Vladimir Putin’s insistence that “unfriendly” nations pay in rubles for natural gas is just the beginning of a Russian export policy that will see fewer U.S. dollars being used in transactions for goods, especially for energy, according to the Kremlin. 

Russia has set a March 31 deadline for the countries it considers “hostile” - including the United States, all EU member states, Switzerland, Canada, Norway, South Korea, Japan, and many others - to start paying in rubles for natural gas.   

Still, Europe continued to receive Russian natural gas via pipelines on Friday, even after Putin threatened European countries that Moscow would cut off gas flows unless buyers complied with Russia’s gas-for-rubles-only demand. 

Throughout last week, the Kremlin issued unclear - and at times, contradictory - messages, while European economies started to activate emergency plans in anticipation of a potential disruption to gas supply from Russia. Germany and Italy - major European economies and major importers of Russian gas - said last week that they had received assurances from Russia that they could continue paying in euros for the gas coming from Russia.   

Russia did not immediately cut off the gas supply to Europe partly because it is dependent on revenues from gas and partly because payments for gas delivered after April 1 are not due until later this month or early May. 

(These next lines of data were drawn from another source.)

(** ** Bare JSON *)

(** The matching brace of the one at the front, from position [j] on.
    [src/src/model/ToolCallParser.cpp:889-907 ToolCallParser::parseBareJson] *)
Fixpoint closing (s : text) (j depth : nat) (inStr esc : bool) : option nat :=
  match s with
  | [] => None
  | c :: s =>
      if inStr then
        if esc then closing s (S j) depth true false
        else if Ascii.eqb c "\" then closing s (S j) depth true true
        else if Ascii.eqb c quote then closing s (S j) depth false false
        else closing s (S j) depth true false
      else if Ascii.eqb c quote then closing s (S j) depth true esc
      else if Ascii.eqb c "{" then closing s (S j) (S depth) false esc
      else if Ascii.eqb c "}" then (if depth - 1 =? 0 then Some j else closing s (S j) (depth - 1) false esc)
      else closing s (S j) depth false esc
  end.

(** [src/src/model/ToolCallParser.cpp:881-928 ToolCallParser::parseBareJson] *)
Fixpoint bareJsonLoop (fuel : nat) (s : text) (known : text -> bool) (i : nat) (calls : list ToolCall) : option (list ToolCall) :=
  match fuel with
  | O => None
  | S fuel =>
      if length s <=? i then Some calls
      else match findFrom (lit "{") s i with
           | None => Some calls
           | Some open =>
               match closing (drop open s) open 0 false false with
               | None => Some calls
               | Some closeIdx =>
                   let calls := match objectCall known (parse (sub s open (S closeIdx))) (length calls) with
                                | Some c => calls ++ [c]
                                | None => calls
                                end in
                   bareJsonLoop fuel s known (S closeIdx) calls
               end
           end
  end.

The continued gas supply to Europe eased concerns that Europe would find itself cut off from Russian gas, but those concerns could intensify again later this month and in May when payments to Moscow are due. 

The Kremlin, for its part, signals the gas-for-rubles demand is just the beginning of a switch to the Russian currency for Russian exports. 

“It is the prototype of the system,” Kremlin spokesman Dmitry Peskov said over the weekend on Russian state television, referring to the gas-for-rubles scheme. 

“I have no doubt that it will be extended to new groups of goods,” Reuters quoted Peskov as saying. The Kremlin spokesman did not provide any timeline for extending the rubles payments to exports of other goods. 

Last week, the Kremlin signaled that it could work on an idea to price all energy and commodity exports of Russia in rubles. 

This weekend, Peskov said Moscow was seeking a new global system that would not have the U.S. dollar as the dominant currency. 

“It is obvious that - even if this is currently a distant prospect - that we will come to some new system - different from the Bretton Woods system,” Peskov said. 

Russia’s demand for rubles for gas goes beyond economics, analysts told CBC News and The Associated Press. 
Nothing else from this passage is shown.